Your task: In the records below, find the line containing "Import TimeSeriesMerger MergerTheory" and the line containing "Lemma toggleRun_keeps runId"; please repeat exactly the lines from one to the other, both included, and nothing more.

Data shown:

(** X6: for a single run whose ticks strictly increase, the output has one
    row per record, in the order of the records, each with the tick and the
    one column of the run. *)
Theorem mergeSeries_single_run r records metric :
  StronglySorted Z.lt (t <$> records) →
  mergeSeries [(r, records)] metric = row_of_record r metric <$> records.
Proof.
  intros Hsorted.
  assert (NoDup (t <$> records)) as Hnd.
  { clear -Hsorted. induction Hsorted as [|k ks Hks IH Hall]; constructor; [|done].
    intros Hin. rewrite Forall_forall in Hall. specialize (Hall _ Hin). lia. }
  assert (Map_values (accumulate [(r, records)] metric)
          = row_of_record r metric <$> records) as Hvalues.
  { unfold accumulate, add_run, Map_values. simpl.
    rewrite foldl_add_record_fresh; [|done|].
    - simpl. rewrite <- list_fmap_compose. done.
    - intros record _. csimpl. apply not_elem_of_nil. }
  assert (mergeSeries [(r, records)] metric
          ≡ₚ row_of_record r metric <$> records) as Hperm.
  { unfold mergeSeries. rewrite Hvalues. apply merge_sort_Permutation. }
  apply (Sorted_unique_strong row_le).
  - intros x1 x2 Hx1 Hx2 H12 H21. rewrite <- Hperm in Hx2.
    apply (mergeSeries_row_unique [(r, records)] metric); [done..|].
    unfold row_le in *. lia.
  - apply Sorted_merge_sort, _.
  - clear -Hsorted. apply StronglySorted_Sorted.
    induction records as [|record records IH]; csimpl in *; [constructor|].
    apply StronglySorted_inv in Hsorted as [Hrest Hall].
    constructor; [by apply IH|].
    apply Forall_fmap, Forall_forall. intros record' Hin. simpl.
    rewrite Forall_fmap, Forall_forall in Hall. specialize (Hall _ Hin).
    simpl in Hall. unfold row_le. rewrite !row_of_record_t. lia.
  - done.
Qed.

Lemma mergeSeries_single_run_witness :
  mergeSeries [("runA", [rec_vc 0 5; rec_vc 1 7])] "vehicle_count"
  = [ {[ "t" := 0; "runA-vehicle_count" := 5 ]};
      {[ "t" := 1; "runA-vehicle_count" := 7 ]} ].
Proof.
  rewrite (mergeSeries_single_run "runA" [rec_vc 0 5; rec_vc 1 7] "vehicle_count").
  - vm_compute. reflexivity.
  - repeat constructor.
Defined.

End MergerExtras.

(* ===================================================================== *)
(** * Properties of the metrics page and the chart *)
(* ===================================================================== *)

Module MetricsPageTheory.

Import TimeSeriesMerger MergerTheory MetricsPage.

(** ** The selection *)

Lemma includes_spec runId prev : includes runId prev = true ↔ runId ∈ prev.
Proof. unfold includes. apply bool_decide_eq_true. Qed.

Lemma toggleRun_keeps runId (prev : list string) :
  NoDup prev → (length prev <= 3)%nat →
  NoDup (toggleRun runId prev).1 ∧ (length (toggleRun runId prev).1 <= 3)%nat.
Proof.
  intros Hnd Hlen. unfold toggleRun.
  destruct (includes runId prev) eqn:Hinc; cbn [fst].
  - split; [by apply NoDup_filter|].
    etrans; [apply length_filter|done].
  - destruct (3 <=? length prev)%nat eqn:Hfull; cbn [fst]; [done|].
    apply Nat.leb_gt in Hfull. split.
    + apply NoDup_app. split; [done|]. split; [|apply NoDup_singleton].
      intros x Hx Hx'. apply list_elem_of_singleton in Hx'. subst x.
      apply includes_spec in Hx. congruence.
    + rewrite length_app. simpl. lia.
Qed.

Lemma selection_capped_aux (start clicks : list string) :
  NoDup start → (length start <= 3)%nat →
  NoDup (toggles start clicks) ∧ (length (toggles start clicks) <= 3)%nat.
Proof.
  unfold toggles. revert start.
  induction clicks as [|runId clicks IH]; intros start Hnd Hlen; simpl; [done|].
  destruct (toggleRun_keeps runId start Hnd Hlen). by apply IH.
Qed.

(** X7: whatever is clicked, the selection never holds a run twice and
    never holds more than three runs. *)
Theorem selection_capped (start clicks : list string) :
  NoDup start → (length start <= 3)%nat →
  NoDup (toggles start clicks) ∧ (length (toggles start clicks) <= 3)%nat.
Proof. apply selection_capped_aux. Qed.

Lemma selection_capped_witness :
  NoDup (toggles [] ["a"; "b"; "c"; "d"; "a"]) ∧
  (length (toggles [] ["a"; "b"; "c"; "d"; "a"]) <= 3)%nat.
Proof.
  apply (selection_capped [] ["a"; "b"; "c"; "d"; "a"]).
  - constructor.
  - simpl. lia.
Defined.
Lemma admitted_in_later t lo hi (l : list event) :
  Forall (fun e : event => e.1 <= t) l -> t < lo -> admitted_in lo hi l = 0.
Proof.
  intros Hl Hlo. induction Hl as [|[s b] l Hs _ IH]; simpl; [lia|].
  simpl in Hs. destruct (Z.leb_spec lo s); [lia|]. rewrite andb_false_r. simpl. lia.
Qed.

Lemma admitted_in_split lo mid hi (l : list event) :
  lo <= mid <= hi ->
  admitted_in lo hi l = admitted_in lo mid l + admitted_in mid hi l.
Proof.
  intros Hmid. induction l as [|[s b] l IH]; simpl; [lia|]. rewrite IH.
  destruct b; simpl; [|lia].
  destruct (Z.leb_spec lo s), (Z.ltb_spec s hi), (Z.leb_spec mid s), (Z.ltb_spec s mid);
    simpl; lia.
Qed.

Lemma admitted_in_sum (l : list event) b n :
  admitted_in b (b + Z.of_nat n) l = sum_range (fun s => admitted_at s l) b n.
Proof.
  induction n as [|n IH].
  - simpl. rewrite Z.add_0_r. induction l as [|[s c] l IHl]; simpl; [lia|].
    rewrite IHl. destruct c; simpl; [|lia].
    destruct (Z.leb_spec b s), (Z.ltb_spec s b); simpl; lia.
  - rewrite sum_range_snoc, <- IH. unfold admitted_at.
    rewrite (admitted_in_split b (b + Z.of_nat n) (b + Z.of_nat (S n))) by lia.
    do 2 f_equal. lia.
Qed.

Lemma sum_range_list (c : list Z) : forall b,
  sum_range (fun s => default 0 (c !! Z.to_nat (s - b))) b (length c) = sumZ c.
Proof.
  induction c as [|x c IH]; intros b; [done|].
  cbn [length sum_range sumZ]. rewrite Z.sub_diag. cbn. f_equal.
  rewrite <- (IH (b + 1)). apply sum_range_ext. intros k Hk.
  replace (Z.to_nat (k - b)) with (S (Z.to_nat (k - (b + 1)))) by lia. done.
Qed.

(** The sum over any [HISTORY_LENGTH] consecutive slices goes once round
    the buffer. *)
Lemma sum_range_round (c : list Z) b :
  Z.of_nat (length c) = HISTORY_LENGTH ->
  sum_range (slot c) b (Z.to_nat HISTORY_LENGTH) = sumZ c.
Proof.
  intros Hlen.
  assert (Hstep : forall b, sum_range (slot c) (b + 1) (Z.to_nat HISTORY_LENGTH)
                            = sum_range (slot c) b (Z.to_nat HISTORY_LENGTH)).
  { intros b'. pose proof (sum_range_snoc (slot c) b' (Z.to_nat HISTORY_LENGTH)) as Hsnoc.
    cbn [sum_range] in Hsnoc.
    replace (b' + Z.of_nat (Z.to_nat HISTORY_LENGTH)) with (b' + HISTORY_LENGTH) in Hsnoc
      by ring_index.
    rewrite slot_period in Hsnoc. lia. }
  assert (Hzero : sum_range (slot c) 0 (Z.to_nat HISTORY_LENGTH) = sumZ c).
  { rewrite <- (sum_range_list c 0).
    replace (Z.to_nat HISTORY_LENGTH) with (length c) by lia.
    apply sum_range_ext. intros k Hk. rewrite slot_index by lia. by rewrite Z.sub_0_r. }
  revert b. apply Z.bi_induction.
  - intros x y ->. done.
  - done.
  - intros b. unfold Z.succ. rewrite Hstep. done.
Qed.

(** What the running total counts, for a limiter that holds [past]. *)
Lemma tracks_total rl past :
  tracks rl past ->
  mCurrentRPS rl
  = admitted_in (mLastUpdateSlice rl - HISTORY_LENGTH + 1) (mLastUpdateSlice rl + 1) past.
Proof.
  intros [[Hlen _ Hsum _ _] _ _ Hslots].
  rewrite Hsum, <- (sum_range_round _ (mLastUpdateSlice rl - HISTORY_LENGTH + 1) Hlen).
  replace (mLastUpdateSlice rl + 1)
    with (mLastUpdateSlice rl - HISTORY_LENGTH + 1 + Z.of_nat (Z.to_nat HISTORY_LENGTH))
    by ring_index.
  rewrite admitted_in_sum. apply sum_range_ext. intros k Hk. apply Hslots. ring_index.
Qed.
(** X14: two calls of [add_pool_for_cfg] on identifiers that are present
    may be made in either order: the state after both is the same, be the
    identifiers and the ranges equal or not. *)
Theorem add_pool_for_cfg_commute (s : Subnet4.t) (i1 i2 : Z)
    (c1 c2 : Subnet4.Cfg) (low1 high1 low2 high2 : string) :
  Subnet4.cfgs s !! i1 = Some c1 ->
  Subnet4.cfgs s !! i2 = Some c2 ->
  set_ok Subnet4.pool_less (Subnet4.pools c1) ->
  snd (Subnet4.add_pool_for_cfg i2 low2 high2
         (snd (Subnet4.add_pool_for_cfg i1 low1 high1 s))) =
  snd (Subnet4.add_pool_for_cfg i1 low1 high1
         (snd (Subnet4.add_pool_for_cfg i2 low2 high2 s))).
Proof.
  intros H1 H2 Hok.
  rewrite (add_pool_for_cfg_present s i1 c1 low1 high1 H1).
  rewrite (add_pool_for_cfg_present s i2 c2 low2 high2 H2).
  cbn [snd].
  destruct (decide (i1 = i2)) as [->|Hne].
  - assert (c1 = c2) as <- by congruence.
    erewrite !add_pool_for_cfg_present
      by (cbn [Subnet4.cfgs]; apply lookup_insert_eq).
    cbn [snd Subnet4.max_id Subnet4.cfgs Subnet4.id Subnet4.subnet Subnet4.pools].
    rewrite !insert_insert_eq. do 3 f_equal.
    apply (set_insert_comm _ pool_less_irrefl pool_less_trans pool_less_total).
    exact Hok.
  - erewrite (add_pool_for_cfg_present _ i2 c2)
      by (cbn [Subnet4.cfgs]; by rewrite lookup_insert_ne).
    erewrite (add_pool_for_cfg_present _ i1 c1)
      by (cbn [Subnet4.cfgs]; by rewrite lookup_insert_ne).
    cbn [snd Subnet4.max_id Subnet4.cfgs]. f_equal.
    by apply insert_insert_ne.
Qed.

Lemma add_pool_for_cfg_commute_witness :
  let s := snd (run [AddConfig "192.168.1.0/24"; AddConfig "10.0.0.0/8"]
                  Subnet4.new) in
  Subnet4.cfgs s !! 1 = Some (Subnet4.mkCfg 1 "192.168.1.0/24" []) /\
  Subnet4.cfgs s !! 2 = Some (Subnet4.mkCfg 2 "10.0.0.0/8" []) /\
  set_ok Subnet4.pool_less [] /\
  snd (Subnet4.add_pool_for_cfg 2 "10.1.2.3" "10.1.2.3"
         (snd (Subnet4.add_pool_for_cfg 1 "192.168.1.50" "192.168.1.60" s))) =
  snd (Subnet4.add_pool_for_cfg 1 "192.168.1.50" "192.168.1.60"
         (snd (Subnet4.add_pool_for_cfg 2 "10.1.2.3" "10.1.2.3" s))).
Proof.
  cbv zeta.
  assert (H1 : Subnet4.cfgs (snd (run [AddConfig "192.168.1.0/24";
               AddConfig "10.0.0.0/8"] Subnet4.new)) !! 1 =
             Some (Subnet4.mkCfg 1 "192.168.1.0/24" [])) by reflexivity.
  assert (H2 : Subnet4.cfgs (snd (run [AddConfig "192.168.1.0/24";
               AddConfig "10.0.0.0/8"] Subnet4.new)) !! 2 =
             Some (Subnet4.mkCfg 2 "10.0.0.0/8" [])) by reflexivity.
  assert (Hok : set_ok Subnet4.pool_less []) by constructor.
  split; [exact H1|]. split; [exact H2|]. split; [exact Hok|].
  exact (add_pool_for_cfg_commute _ 1 2 _ _ "192.168.1.50" "192.168.1.60"
           "10.1.2.3" "10.1.2.3" H1 H2 Hok).
Defined.

(** ** OptionData: names met for the first time *)

(** X15: [add_option] with a name that no stored option has adds
    exactly that option: the options afterwards are the new one and the
    old ones, one more in number, still in ascending order of name, and
    [empty ()] no longer holds. *)
Theorem add_option_fresh (od : OptionData.t) (n d : string) (a : bool) :
  set_ok OptionData.option_less (OptionData.options od) ->
  (forall o, o ∈ OptionData.options od -> OptionData.name o <> n) ->
  OptionData.options (OptionData.add_option n d a od) ≡ₚ
    OptionData.mkOption n d a :: OptionData.options od /\
  length (OptionData.options (OptionData.add_option n d a od)) =
    S (length (OptionData.options od)) /\
  set_ok OptionData.option_less
    (OptionData.options (OptionData.add_option n d a od)) /\
  OptionData.empty (OptionData.add_option n d a od) = false.
Proof.
  intros Hok Hfresh. unfold OptionData.add_option. cbn [OptionData.options].
  assert (Hp : set_insert OptionData.option_less (OptionData.mkOption n d a)
                 (OptionData.options od)
               ≡ₚ OptionData.mkOption n d a :: OptionData.options od).
  { apply set_insert_perm. intros y Hy. apply option_less_other_name.
    cbn. intros E. by apply (Hfresh y Hy). }
  split; [done|]. split; [by rewrite Hp|].
  split; [by apply set_insert_ok; [apply option_less_trans|]|].
  unfold OptionData.empty. cbn [OptionData.options].
  destruct (set_insert _ _ _); [|done].
  by apply Permutation_nil_cons in Hp.
Qed.

Lemma add_option_fresh_witness :
  let od := OptionData.add_option "routers" "192.168.1.1" false OptionData.new in
  set_ok OptionData.option_less (OptionData.options od) /\
  length (OptionData.options
            (OptionData.add_option "domain-name-servers" "8.8.8.8" true od)) = 2%nat.
Proof.
  cbv zeta.
  assert (Hok : set_ok OptionData.option_less (OptionData.options
            (OptionData.add_option "routers" "192.168.1.1" false OptionData.new)))
    by (repeat constructor).
  split; [exact Hok|].
  refine (proj1 (proj2 (add_option_fresh _ "domain-name-servers" "8.8.8.8" true
                          Hok _))).
  intros o Ho. apply list_elem_of_singleton in Ho. subst o. discriminate.
Defined.

(** X16: first write wins over a whole sequence of [add_option] calls
    on an empty [OptionData]: the options stored are those of the calls
    whose name no earlier call had, and two sequences with the same first
    occurrences, up to order, serialize to the same array. *)
Theorem add_options_first_occurrences (l : list OptionData.Option) :
  OptionData.options (add_options l OptionData.new) ≡ₚ first_occurrences [] l /\
  forall l', first_occurrences [] l ≡ₚ first_occurrences [] l' ->
    OptionData.to_json (add_options l OptionData.new) =
    OptionData.to_json (add_options l' OptionData.new).
Proof.
  assert (H : forall k, OptionData.options (add_options k OptionData.new)
                        ≡ₚ first_occurrences [] k).
  { intros k. by rewrite add_options_first by constructor. }
  split; [apply H|].
  intros l' Hp. unfold OptionData.to_json. do 2 f_equal.
  apply (set_ok_unique _ option_less_irrefl option_less_trans).
  - apply add_options_ok. constructor.
  - apply add_options_ok. constructor.
  - by rewrite !H.
Qed.
(** * Semantic-version and Conventional-Commit engine

    A shallow embedding of the algorithmic core of
    [services/devtools/scripts/git-release.py] and
    [services/devtools/scripts/git-changelog.py]:
    version parsing and formatting, the bump policies, the release-bump
    suggestion, commit-subject parsing, grouping and Markdown rendering,
    the reading of the output of [git log], the command [next] and the
    merge into an existing changelog file.

    Modelling conventions.
    - A Python [str] is a [string]; each [ascii] stands for one code point
      below 256, with the character classes Python's [re] and [str.lower]
      give to those code points.  Glyphs of the section titles are kept as
      the bytes of the source file; no function inspects them.
    - A Python [int] that holds a version component is an [N]: every such
      value comes out of [int()] applied to a run of decimal digits, or is
      such a value plus one.
    - [re.match] is a backtracking matcher that returns the first
      successful path; it is modelled by the ordered list of all
      successful paths ([Regex.run]), of which [re.match] takes the head.
    - [sys.exit(1)] after the error message of [parse_version] is the
      error value [InvalidVersion], which carries the text the message
      shows.
    - The interpreter's limit on the length of a decimal conversion is
      not modelled: [int] and [str] are total.
    - A function that runs [git] takes the standard output of the
      command as an argument.
    - The text [Path.read_text()] returns is modelled from the
      characters stored in the file ([Changelog.read_text]: text mode
      reads [\r\n] and [\r] as [\n]); [Path.write_text()] stores the
      text it is handed. *)

From Stdlib Require Import Bool List Arith NArith Lia.
From Stdlib Require Import Ascii String DecimalString DecimalN.
From Stdlib Require Import Permutation.
Import ListNotations.

Local Open Scope list_scope.
Local Open Scope string_scope.

(* ===================================================================== *)
(** ** Characters and strings *)
(* ===================================================================== *)

Module Text.

Definition code (c : ascii) : N := N_of_ascii c.

Definition between (lo hi : N) (c : ascii) : bool :=
  ((lo <=? code c) && (code c <=? hi))%N.

(** [\d]: of the code points below 256, the decimal digits are
    [0-9]. *)
Definition is_digit (c : ascii) : bool := between 48 57 c.

(** [[a-zA-Z]] *)
Definition is_letter (c : ascii) : bool :=
  between 65 90 c || between 97 122 c.

(** [\w]: alphanumeric code points and the underscore. *)
Definition is_word (c : ascii) : bool :=
  between 48 57 c || between 65 90 c || (code c =? 95)%N
  || between 97 122 c || (code c =? 170)%N || between 178 179 c
  || (code c =? 181)%N || between 185 186 c || between 188 190 c
  || between 192 214 c || between 216 246 c || between 248 255 c.
(** The body of the loop over the cells for one [index]. *)
Definition Compute_cell (fuel : nat) (index : IndexType)
    (container : ElementContainer) : option ElementContainer :=
  let status := if embedding_flag M then p_classifications M index else Inside in
  let new_element :=
    {| GetId := size_add index 1%N; IsTrimmed := false;
       GetIntegrationPoints := [];
       GetBoundsXYZ := GetBoundingBoxXYZFromIndex (mMapper M) index;
       GetBoundsUVW := GetBoundingBoxUVWFromIndex (mMapper M) index;
       mpTrimmedDomain := None |} in
  match status with
  | Outside => Some container
  | Trimmed =>
      let new_element := SetIsTrimmed new_element true in
      match pGetTrimmedDomain M (fst (GetBoundsXYZ new_element))
                                (snd (GetBoundsXYZ new_element)) with
      | None => Some container
      | Some p_trimmed_domain =>
          let new_element := pSetTrimmedDomain new_element p_trimmed_domain in
          match AssembleIPs_trimmed fuel new_element p_trimmed_domain with
          | None => None
          | Some pts =>
              let new_element := SetIntegrationPoints new_element pts in
              let valid_element :=
                negb (size (GetIntegrationPoints new_element) =? 0)%N in
              Some (if valid_element then AddElement new_element container
                    else container)
          end
      end
  | Inside =>
      let new_element :=
        if GGQRuleIsUsed M then new_element
        else SetIntegrationPoints new_element
               (AssembleIPs (fst (GetBoundsUVW new_element))
                            (snd (GetBoundsUVW new_element))
                            (MomentFitting.Order (mParameters M))
                            (integration_method M)) in
      Some (AddElement new_element container)
  end.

Result:
Import TimeSeriesMerger MergerTheory MetricsPage.

(** ** The selection *)

Lemma includes_spec runId prev : includes runId prev = true ↔ runId ∈ prev.
Proof. unfold includes. apply bool_decide_eq_true. Qed.

Lemma toggleRun_keeps runId (prev : list string) :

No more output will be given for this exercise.